His vitals were normal and his examination only remarkable for pallor and cafe au lait macules over his back since birth. Labs revealed severe microcytic anemia, hemoglobin 2.8 g/dL, Hematocrit 12%, MCV 56, iron <6 mcg/dL, TIBC 473 mcg/dL, ferritin 13.9 ng/ mL. Reticulocyte count was 2%, stool for occult blood was negative. LDH, haptoglobin, TSH, folate, vitamin B12, HIV, Parvovirus B19 panel and hemoglobin electrophoresis were all within normal limits.
A celiac antibody panel performed to further evaluate the showed 124 Transglutaminase IgA Abs, 46 Gliadin IgG Abs, >30 Gliadin IgA Abs, Quantitative IgA 344 mg/dL, 9 Transglutaminase IgG Abs. Levels of >30 are positive and suggest celiac disease. An EGD showed flattening of duodenal folds and distal esophagitis. Random biopsies were consistent with celiac disease (Figure 1, Figure 2).

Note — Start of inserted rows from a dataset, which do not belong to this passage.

Lemma scoped_full cls :
  scoped (outside cls) [] (headers (fst (body cls accept_all empty_tree))).
Proof.
  destruct cls as [v|props].
  - apply scopedb_sound. destruct v; vm_compute; reflexivity.
  - exact (transit_scoped props).
Qed.

(** X3. Under any toolkit, every construct is declared in [this] or in a
    construct declared before it, and every construct its props refer to has
    been declared before it; the transit construct refers, besides, to the
    shared VPC it is given. *)
Theorem X3_references_point_to_earlier_constructs (cls : Class) (tk : Toolkit) :
  scoped (outside cls) [] (headers (fst (body cls tk empty_tree))).
Proof.
  destruct (headers_initial_segment (body cls) tk (faithful_body_of cls)) as [k ->].
  apply scoped_take, scoped_full.
Qed.

Lemma removal_full cls :
  forallb (fun n =>
             match removal_of n, unmanaged_kind (call_kind (n_decl n)) with
             | Some DESTROY, false | None, true => true
             | _, _ => false
             end)
          (nodes (fst (body cls accept_all empty_tree))) = true.
Proof. destruct cls as [[]|props]; vm_compute; reflexivity. Qed.

(** X4. Under any toolkit, every construct in the tree is to be destroyed
    with its stack, by the removal policy applied to it or, for a log group,
    given in its props; the exceptions are the IAM role and the flow logs,
    which get no removal policy at all. *)
Theorem X4_removal_policy_on_all_but_role_and_flow_logs (cls : Class) (tk : Toolkit) :
  Forall (fun n =>
            removal_of n =
            if unmanaged_kind (call_kind (n_decl n)) then None else Some DESTROY)
         (nodes (fst (body cls tk empty_tree))).
Proof.
  apply Forall_nodes_any_run.
  pose proof (forallb_Forall _ _ (removal_full cls)) as H.
  eapply Forall_impl; [exact H|]. intros n. cbn beta.
  destruct (removal_of n) as [[]|], (unmanaged_kind _); congruence.
Qed.




Lemma in_cidrb_sound c ip : in_cidrb c ip = true -> in_cidr c ip.
Proof.
  unfold in_cidrb, in_cidr. intros H.
  apply andb_prop in H as [H He]. apply andb_prop in H as [H0 H1].
  apply Z.leb_le in H0. apply Z.ltb_lt in H1. apply Z.eqb_eq in He. auto.
Qed.

Lemma find_kind_spec k p cs c :
  find_kind k p cs = Some c -> find_call p cs = Some c /\ call_kind c = k.
Proof.
  unfold find_kind. destruct (find_call p cs) as [d|]; [|discriminate].
  destruct (Kind_eqb (call_kind d) k) eqn:E; [|discriminate].
  intros [= <-]. apply Kind_eqb_eq in E. auto.
Qed.

Lemma same_path_eq a b : same_path a b = true -> a = b.
Proof.
  destruct a, b; cbn; try discriminate. intros H.
  apply Path_eqb_eq in H. congruence.
Qed.

Lemma instance_placed_sound cs c :
  instance_placed cs c = true -> instance_in_subnet cs c.
Proof.
  unfold instance_placed, instance_in_subnet, is_kind. intros H Hk.
  rewrite Hk in H. cbn [Kind_eqb] in H.
  destruct (instance_subnet c) as [sp|] eqn:Hsp; [|discriminate].
  destruct (find_kind Subnet sp cs) as [s|] eqn:Hs; [|discriminate].
  apply find_kind_spec in Hs as [Hfind Hsub].
  apply andb_prop in H as [H _]. apply andb_prop in H as [Hvpc H].
  apply same_path_eq in Hvpc.
  destruct (cidr_field "cidrBlock" s) as [blk|] eqn:Hblk; [|discriminate].
  destruct (string_field "privateIpAddress" c) as [a|] eqn:Ha; [|discriminate].
  destruct (parse_ip a) as [ip|] eqn:Hip; [|discriminate].
  apply in_cidrb_sound in H.
  exists sp, s, blk, a, ip. repeat split; auto; apply H.
Qed.

(** X6. Under any toolkit, every instance in the tree is placed in a subnet
    declared before it that belongs to the instance's VPC, its private
    address is an address of that subnet's block, and its security group, if
    it has one, is of the same VPC. *)
Theorem X6_instances_sit_inside_their_subnet (cls : Class) (tk : Toolkit) :
  Forall (instance_in_subnet (headers (fst (body cls tk empty_tree))))
         (headers (fst (body cls tk empty_tree))) /\
  Forall (fun c => instance_placed (headers (fst (body cls tk empty_tree))) c = true)
         (headers (fst (body cls tk empty_tree))).
Proof.
  assert (H : Forall (fun c => instance_placed (headers (fst (body cls tk empty_tree))) c = true)
                     (headers (fst (body cls tk empty_tree)))).
  { apply forallb_Forall.
    revert tk. apply (holds_in_every_run cls
      (fun t => forallb (instance_placed (headers t)) (headers t))).
    destruct cls as [[]|props]; vm_compute; reflexivity. }
  split; [|exact H].
  eapply Forall_impl; [exact H|]. intros c. apply instance_placed_sound.
Qed.

(** X7. Under any toolkit, every route in the tree names a route table
    declared before it and a destination block that parses, and no two routes
    of one table have the same destination. *)
Theorem X7_routes_of_a_table_have_distinct_destinations
    (cls : Class) (tk : Toolkit) :
  Forall (fun c => route_formed (headers (fst (body cls tk empty_tree))) c = true)
         (headers (fst (body cls tk empty_tree))) /\
  NoDup (map route_key (routes (headers (fst (body cls tk empty_tree))))).
Proof.
  split.
  - apply forallb_Forall. revert tk.
    apply (holds_in_every_run cls
      (fun t => forallb (route_formed (headers t)) (headers t))).
    destruct cls as [[]|props]; vm_compute; reflexivity.
  - pose (P := fun t : Tree => bool_decide (NoDup (map route_key (routes (headers t))))).
    assert (H : forall tk', P (fst (body cls tk' empty_tree)) = true).
    { apply holds_in_every_run.
      destruct cls as [[]|props]; vm_compute; reflexivity. }
    exact (proj1 (bool_decide_eq_true _) (H tk)).
Qed.

(** X8. Under any toolkit, every association the constructor declares
    joins a subnet and a route table declared before it that belong to the
    same VPC. *)
Theorem X8_associations_join_subnet_and_table_of_one_vpc
    (cls : Class) (tk : Toolkit) :
  Forall (fun c => association_formed (headers (fst (body cls tk empty_tree))) c = true)
         (headers (fst (body cls tk empty_tree))).
Proof.
  apply forallb_Forall. revert tk.
  apply (holds_in_every_run cls
    (fun t => forallb (association_formed (headers t)) (headers t))).
  destruct cls as [[]|props]; vm_compute; reflexivity.
Qed.

(** X9. Under any toolkit, a route through a gateway goes to an internet
    gateway that an attachment declared before the route joins to the VPC of
    the route's table, and a route through an instance goes to an instance of
    that VPC declared before the route. *)
Theorem X9_routes_lead_into_the_vpc_of_their_table (cls : Class) (tk : Toolkit) :
  Forall (fun c => route_target_local (headers (fst (body cls tk empty_tree))) c = true)
         (headers (fst (body cls tk empty_tree))).
Proof.
  apply forallb_Forall. revert tk.
  apply (holds_in_every_run cls
    (fun t => forallb (route_target_local (headers t)) (headers t))).
  destruct cls as [[]|props]; vm_compute; reflexivity.
Qed.

(** X10. Under any toolkit, a route whose [vpcPeeringConnectionId] is read
    from the [peerOwnerId] of a peering connection sits in a route table of
    one of the two VPCs that connection is declared between, and its
    destination is the block of a subnet of the other, declared before the
    route.  The stack of part_003 has two such routes, both reading
    [PCX.peerOwnerId], and [PCX] itself is declared without a [peerOwnerId]. *)
Theorem X10_routes_reading_peerOwnerId_cross_the_peering
    (cls : Class) (tk : Toolkit) :
  Forall (fun c => peer_owner_route_crosses (headers (fst (body cls tk empty_tree))) c = true)
         (headers (fst (body cls tk empty_tree))) /\
  omap peer_owner_read (headers (full_tree V_part003)) = [["PCX"]; ["PCX"]] /\
  option_map (fun c => field "peerOwnerId" (call_props c))
    (find_call ["PCX"] (headers (full_tree V_part003))) = Some None.
Proof.
  split; [|split; vm_compute; reflexivity].
  apply forallb_Forall. revert tk.
  apply (holds_in_every_run cls
    (fun t => forallb (peer_owner_route_crosses (headers t)) (headers t))).
  destruct cls as [[]|props]; vm_compute; reflexivity.
Qed.


Lemma pairwise_lookup {A} (r : A -> A -> bool) (l : list A) i j x y :
  pairwise r l = true -> i < j ->
  l !! i = Some x -> l !! j = Some y -> r x y = true.
Proof.
  revert i j. induction l as [|a l IH]; intros i j H Hij Hi Hj; [discriminate|].
  cbn in H. apply andb_prop in H as [Ha Hl].
  destruct j as [|j]; [lia|]. cbn in Hj.
  destruct i as [|i].
  - cbn in Hi. injection Hi as ->.
    rewrite forallb_forall in Ha. apply Ha.
    apply list_elem_of_In, list_elem_of_lookup. eauto.
  - cbn in Hi. apply (IH i j); auto. lia.
Qed.

(** X12. Under any toolkit, two different subnets in the tree have blocks
    with no address in common. *)
Theorem X12_subnets_do_not_overlap
    (cls : Class) (tk : Toolkit) (i j : nat) (c d : Call) :
  i < j ->
  headers (fst (body cls tk empty_tree)) !! i = Some c ->
  headers (fst (body cls tk empty_tree)) !! j = Some d ->
  call_kind c = Subnet -> call_kind d = Subnet ->
  exists a b,
    cidr_field "cidrBlock" c = Some a /\
    cidr_field "cidrBlock" d = Some b /\
    forall ip, ~ (in_cidr a ip /\ in_cidr b ip).
Proof.
  intros Hij Hi Hj Hc Hd.
  assert (H : pairwise subnets_apart (headers (fst (body cls tk empty_tree))) = true).
  { revert tk Hi Hj.
    intros tk _ _. revert tk.
    apply (holds_in_every_run cls (fun t => pairwise subnets_apart (headers t))).
    destruct cls as [[]|props]; vm_compute; reflexivity. }
  pose proof (pairwise_lookup _ _ i j c d H Hij Hi Hj) as Hr.
  unfold subnets_apart, is_kind in Hr. rewrite Hc, Hd in Hr. cbn in Hr.
  destruct (cidr_field "cidrBlock" c) as [a|]; [|discriminate].
  destruct (cidr_field "cidrBlock" d) as [b|]; [|discriminate].
  exists a, b. repeat split. apply cidr_disjoint_sound. exact Hr.
Qed.

Lemma X12_subnets_do_not_overlap_witness :
  13 < 23 /\
  headers (fst (body (VpcPluralsightStackClass V_part003) accept_all empty_tree)) !! 13
    = Some (mkCall [] Subnet "DatabaseSubnet"
              [("vpcId", VMember (VRef ["SharedVpc"]) "vpcId");
               ("availabilityZone", VStr "eu-west-1a");
               ("cidrBlock", VStr "10.2.2.0/24")]) /\
  headers (fst (body (VpcPluralsightStackClass V_part003) accept_all empty_tree)) !! 23
    = Some (mkCall [] Subnet "shared-nat-subnet"
              [("vpcId", VMember (VRef ["SharedVpc"]) "vpcId");
               ("availabilityZone", VStr "eu-west-1a");
               ("cidrBlock", VStr "10.2.254.0/24")]) /\
  exists a b,
    parse_cidr "10.2.2.0/24" = Some a /\
    parse_cidr "10.2.254.0/24" = Some b /\
    forall ip, ~ (in_cidr a ip /\ in_cidr b ip).
Proof.
  split; [lia|]. split; [vm_compute; reflexivity|]. split; [vm_compute; reflexivity|].
  apply (X12_subnets_do_not_overlap (VpcPluralsightStackClass V_part003) accept_all
           13 23
           (mkCall [] Subnet "DatabaseSubnet"
              [("vpcId", VMember (VRef ["SharedVpc"]) "vpcId");
               ("availabilityZone", VStr "eu-west-1a");
               ("cidrBlock", VStr "10.2.2.0/24")])
           (mkCall [] Subnet "shared-nat-subnet"
              [("vpcId", VMember (VRef ["SharedVpc"]) "vpcId");
               ("availabilityZone", VStr "eu-west-1a");
               ("cidrBlock", VStr "10.2.254.0/24")]));
    first [lia | vm_compute; reflexivity].
Defined.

The fundamental factor in determining this patient’s cause of dyspnea is severe iron deficiency, which in the USA is mostly secondary to occult blood loss . But more and more studies now are pointing towards celiac disease as a frequent cause of iron deficiency. One study reports that 12% of 93 patients with iron deficiency anemia had findings compatible with celiac disease on small bowel biopsy . Another study reports the incidence as 6% (85 patients) and the incidence increases to 20% in the subset of anemic patients that are unresponsive to iron therapy . It remains unclear whether a component of blood loss contributes to iron deficiency in celiac disease [5-7].

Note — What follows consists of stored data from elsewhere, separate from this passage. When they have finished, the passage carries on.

(** * The Weisfeiler-Lehman graph kernel of [wlgk.py]

    A shallow embedding of the unlabelled Weisfeiler-Lehman graph kernel:
    colour refinement, the colour histogram of a graph and the cosine
    similarity of two histograms, followed by the properties stated for
    them.

    Python values are modelled as follows.
    - [int] is [Z]; node identifiers and colours are [int]s.
    - [Dict[int, int]] is [gmap Z Z]; a set of colours is [gset Z].
    - A failing subscript [d[k]] raises [KeyError]; fallible code lives in
      the [outcome] monad.
    - The builtin [hash] is a parameter of the development: every property
      holds whatever function from hashable values to [int] it is.
    - A networkx graph is the record [Graph] of the queries [wlgk.py]
      makes of it.
    - numpy's float64 arithmetic is an interface, [Float64], with two
      instances: IEEE binary64 itself ([PrimFloat], executable) and exact
      arithmetic on the reals extended with the infinities and NaN
      ([ideal]).  The properties of the kernel's value are proved for
      every arithmetic that rounds as the standard model of floating-point
      arithmetic prescribes ([StandardModel], unit roundoff [2^-53]);
      binary64 is shown to be one ([binary64_model]).
    - numpy holds the counts of a histogram in an [int64] array; a count
      outside [int64] makes numpy raise, and the comparator is modelled
      on histograms of [int64] counts only.
    - Python enumerates the set of colours in an order of its own, which
      depends on the values and on the history of the set; properties of
      the comparator are stated for every enumeration of the set. *)

From Stdlib Require Import Reals Lra Floats.
From stdpp Require Import gmap strings list fin_maps sorting.

Local Open Scope Z_scope.

(** ** Python values *)

(** The values [wlgk.py] passes to [hash]: an [int], or a tuple of [int]s. *)
Inductive hashable : Type :=
  | HInt (n : Z)
  | HTuple (t : list Z).
Lemma verify_peer_without_sni_fails_witness :
  Curl_vquic_tls_verify_peer Fixture.accepting USE_WOLFSSL
    (Fixture.filter Fixture.strict) Fixture.easy Fixture.unnamed
    {| ssl_ctx := Some 0; ssl := Some 9 |} []
  = Ret CURLE_PEER_FAILED_VERIFICATION
      {| ssl_ctx := Some 0; ssl := Some 9 |} [].
Proof.
  exact (verify_peer_without_sni_fails Fixture.accepting
           (Fixture.filter Fixture.strict) Fixture.easy Fixture.unnamed
           Fixture.strict {| ssl_ctx := Some 0; ssl := Some 9 |} []
           eq_refl eq_refl eq_refl).
Defined.

(** C2 as it is written does not hold for every build.  Only the
    wolfSSL branch tests [peer->sni]; the GnuTLS and OpenSSL branches
    hand the peer to Curl_gtls_verifyserver and Curl_oss_check_peer_cert
    and return their answer, so with [verifyhost] set and no SNI name
    the call passes whenever the helper does. *)
Lemma missing_sni_can_pass :
  verifyhost Fixture.strict = true
  /\ sni Fixture.unnamed = None
  /\ Curl_vquic_tls_verify_peer Fixture.accepting USE_GNUTLS
       (Fixture.filter Fixture.strict) Fixture.easy Fixture.unnamed
       {| cred := Some 3; session := Some 4; trust_setup := true |} []
     = Ret CURLE_OK
         {| cred := Some 3; session := Some 4; trust_setup := true |}
         [ev_Curl_gtls_verifyserver (Some 4) CURLE_OK]
  /\ Curl_vquic_tls_verify_peer Fixture.accepting USE_OPENSSL
       (Fixture.filter Fixture.strict) Fixture.easy Fixture.unnamed
       {| ossl_ssl_ctx := Some 0; ossl_ssl := Some 1;
          x509_store_setup := true |} []
     = Ret CURLE_OK
         {| ossl_ssl_ctx := Some 0; ossl_ssl := Some 1;
            x509_store_setup := true |}
         [ev_Curl_oss_check_peer_cert CURLE_OK]
  /\ ~ missing_sni_always_fails.
Proof.
  split; [ reflexivity | ].
  split; [ reflexivity | ].
  split; [ reflexivity | ].
  split; [ reflexivity | ].
  intros Hclaim.
  destruct (Hclaim Fixture.accepting USE_GNUTLS
              (Fixture.filter Fixture.strict) Fixture.easy Fixture.unnamed
              Fixture.strict
              {| cred := Some 3; session := Some 4; trust_setup := true |}
              [] eq_refl eq_refl eq_refl)
    as (r & ctx' & tr' & Hrun & Hr).
  apply Hr. injection Hrun as <- _ _. reflexivity.
Qed.

(** In a GnuTLS build with [verifyhost] set, the verdict is the one of
    Curl_gtls_verifyserver, with or without SNI name. *)
Lemma verify_peer_gnutls_delegates X cf data peer conf ctx tr :
  Curl_ssl_cf_get_primary_config cf = Some conf ->
  verifyhost conf = true ->
  let r := x_Curl_gtls_verifyserver X tr data (session ctx) conf peer
             (STRING_SSL_PINNEDPUBLICKEY data) in
  Curl_vquic_tls_verify_peer X USE_GNUTLS cf data peer ctx tr
  = Ret r ctx (ev_Curl_gtls_verifyserver (session ctx) r :: tr).
Proof.
  intros Hconf Hhost r. subst r.
  unfold Curl_vquic_tls_verify_peer, landing, bind.
  rewrite Hconf, Hhost. unfold_calls.
  destruct (x_Curl_gtls_verifyserver X tr data (session ctx) conf peer
              (STRING_SSL_PINNEDPUBLICKEY data)); reflexivity.
Qed.

(** C1 as it is written does not hold.  With [verifypeer] off and
    [verifyhost] left on, a wolfSSL peer without SNI name is refused:
    switching [verifypeer] off does not make Curl_vquic_tls_verify_peer
    pass. *)
Lemma verifypeer_off_can_fail :
  verifypeer Fixture.no_peer_check = false
  /\ Curl_vquic_tls_verify_peer Fixture.accepting USE_WOLFSSL
       (Fixture.filter Fixture.no_peer_check) Fixture.easy Fixture.unnamed
       {| ssl_ctx := Some 0; ssl := Some 9 |} []
     = Ret CURLE_PEER_FAILED_VERIFICATION
         {| ssl_ctx := Some 0; ssl := Some 9 |} []
  /\ ~ verifypeer_off_always_passes.
Proof.
  split; [ reflexivity | ].
  split; [ reflexivity | ].
  intros Hclaim.
  destruct (Hclaim Fixture.accepting USE_WOLFSSL
              (Fixture.filter Fixture.no_peer_check) Fixture.easy
              Fixture.unnamed Fixture.no_peer_check
              {| ssl_ctx := Some 0; ssl := Some 9 |} [] eq_refl eq_refl)
    as (ctx' & tr' & Hrun).
  discriminate Hrun.
Qed.

(** C1, as the code has it.  The flag Curl_vquic_tls_verify_peer reads
    is [verifyhost]; [verifypeer] is not looked at.  With [verifyhost]
    clear the wolfSSL and GnuTLS builds return CURLE_OK for every peer
    without asking the library anything.  The OpenSSL build hands the
    decision to Curl_oss_check_peer_cert and returns its answer. *)
Theorem verifyhost_off_passes X cf data peer conf :
  Curl_ssl_cf_get_primary_config cf = Some conf ->
  verifyhost conf = false ->
  (forall ctx tr,
      Curl_vquic_tls_verify_peer X USE_WOLFSSL cf data peer ctx tr
      = Ret CURLE_OK ctx tr)
  /\ (forall ctx tr,
      Curl_vquic_tls_verify_peer X USE_GNUTLS cf data peer ctx tr
      = Ret CURLE_OK ctx tr)
  /\ (forall ctx tr,
      Curl_vquic_tls_verify_peer X USE_OPENSSL cf data peer ctx tr
      = Ret (fst (x_Curl_oss_check_peer_cert X tr cf data ctx peer))
          (snd (x_Curl_oss_check_peer_cert X tr cf data ctx peer))
          (ev_Curl_oss_check_peer_cert
             (fst (x_Curl_oss_check_peer_cert X tr cf data ctx peer))
           :: tr)).
Proof.
  intros Hconf Hhost.
  unfold Curl_vquic_tls_verify_peer, landing, bind.
  rewrite Hconf, Hhost.
  repeat split.
  intros ctx tr. unfold_calls.
  destruct (x_Curl_oss_check_peer_cert X tr cf data ctx peer) as [r o].
  reflexivity.
Qed.

Lemma verifyhost_off_passes_witness :
  Curl_vquic_tls_verify_peer Fixture.accepting USE_WOLFSSL
    (Fixture.filter Fixture.no_host_check) Fixture.easy Fixture.unnamed
    {| ssl_ctx := Some 0; ssl := Some 9 |} []
  = Ret CURLE_OK {| ssl_ctx := Some 0; ssl := Some 9 |} [].
Proof.
  exact (proj1
    (verifyhost_off_passes Fixture.accepting
       (Fixture.filter Fixture.no_host_check) Fixture.easy Fixture.unnamed
       Fixture.no_host_check eq_refl eq_refl)
    {| ssl_ctx := Some 0; ssl := Some 9 |} []).
Defined.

The diagnosis of celiac disease often requires serological testing and small bowel biopsy, both of which are recommended while patients are on a gluten-containing diet . The exception to a small bowel biopsy is biopsy-proven dermatitis herpetiformis . A positive IgA tissue transglutaminase or endomysial antibody test is considered highly specific, whereas standard antigliadin antibody tests have lower diagnostic accuracy and are falsely positive up to 20% of the time . The hallmark histology of small bowel biopsy is the presence of villous atrophy. Several biopsies in the second and third portion of the duodenum should be obtained to maximize the likelihood of detecting villous atrophy .
As our case illustrates the differential for SOB is not just limited to pulmonary and cardiac disease processes but gastrointestinal diseases as well. Celiac disease should now be considered in all patients with iron deficiency anemia and may help us identify this disease process earlier on.